With the line containing "(JArr []), w2)" as the first and the final line of the entries as the last, repeat exactly the lines in that span, including both.
+++
(** Staging with a transport that works: the file is in the remote store
    under its name, and gone locally. *)
Lemma stage_push_remove_pushed access_token s c model_name model_version w :
  no_slash s = true →
  s ≠ "" →
  os_path_join (cwd w) s ∉ local_dirs w →
  fault_at 0 (faults w) = None →
  ∃ w1,
    stage_push_remove self access_token (os_path_join (cwd w) s) c model_name
      model_version w = (Return (), w1)
    ∧ remote w1 = <[model_remote_path self model_name model_version (Some s) := c]> (remote w)
    ∧ faults w1 = (next_fault (faults w)).2
    ∧ cwd w1 = cwd w
    ∧ local_dirs w1 = local_dirs w
    ∧ frames w1 = frames w
    ∧ local_files w1 = delete (os_path_join (cwd w) s) (local_files w).
Proof.
  intros Hs Hne Hdir Hf. rewrite stage_push_remove_cwd by done.
  unfold fault_at in Hf. simpl in Hf. rewrite Hf.
  eexists. split; [done |]. unfold pushed. simpl.
  pose proof (artifact_upload_path model_name model_version (cwd w) s Hs) as Hp.
  simpl in Hp. by rewrite Hp.
Qed.

End Artifacts.



(** X3: [register_model] followed by [get_version_list] gives the empty
    list, whatever list was stored before: versions listed until then are
    listed no more, while their content stays in the store. *)
Theorem register_model_resets_version_list :
  ∀ (self : MLGitClient) (access_token model_name : string) (w : World),
    os_path_join (cwd w) "versions.json" ∉ local_dirs w →
    fault_at 0 (faults w) = None →
    fault_at 1 (faults w) = None →
    ∃ w1 w2,
      register_model self access_token model_name w = (Return (), w1)
      ∧ get_version_list self model_name w1 = (Return (JArr []), w2)
      ∧ listed_versions self model_name (remote w1) = []
      ∧ ∀ v, pushed_version self model_name (remote w) v = true →
             pushed_version self model_name (remote w1) v = true.
Proof.
  intros self access_token model_name w Hdir Hf0 Hf1.
  unfold register_model. rewrite log_json_artifact_run.
  destruct (stage_push_remove_pushed self access_token "versions.json"
              (FJson (JArr [])) model_name None w)
    as (w1 & Hrun & Hremote & Hfaults & _); [done | done | done | done |].
  exists w1. eexists. split; [exact Hrun |].
  split.
  { unfold get_version_list. rewrite get_json_artifact_run. cbv zeta.
    rewrite Hfaults, Hremote.
    unfold fault_at in Hf1. simpl in Hf1. rewrite Hf1.
    change ("versions" +:+ ".json") with "versions.json".
    by rewrite lookup_insert_eq. }
  split.
  { unfold listed_versions, versions_path. by rewrite Hremote, lookup_insert_eq. }
  intros v Hv. rewrite Hremote. by apply pushed_version_insert.
Qed.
+++
§ Response to the task:
      ∧ get_version_list self model_name w1 = (Return (JArr []), w2)
      ∧ listed_versions self model_name (remote w1) = []
      ∧ ∀ v, pushed_version self model_name (remote w) v = true →
             pushed_version self model_name (remote w1) v = true.
Proof.
  intros self access_token model_name w Hdir Hf0 Hf1.
  unfold register_model. rewrite log_json_artifact_run.
  destruct (stage_push_remove_pushed self access_token "versions.json"
              (FJson (JArr [])) model_name None w)
    as (w1 & Hrun & Hremote & Hfaults & _); [done | done | done | done |].
  exists w1. eexists. split; [exact Hrun |].
  split.
  { unfold get_version_list. rewrite get_json_artifact_run. cbv zeta.
    rewrite Hfaults, Hremote.
    unfold fault_at in Hf1. simpl in Hf1. rewrite Hf1.
    change ("versions" +:+ ".json") with "versions.json".
    by rewrite lookup_insert_eq. }
  split.
  { unfold listed_versions, versions_path. by rewrite Hremote, lookup_insert_eq. }
  intros v Hv. rewrite Hremote. by apply pushed_version_insert.
Qed.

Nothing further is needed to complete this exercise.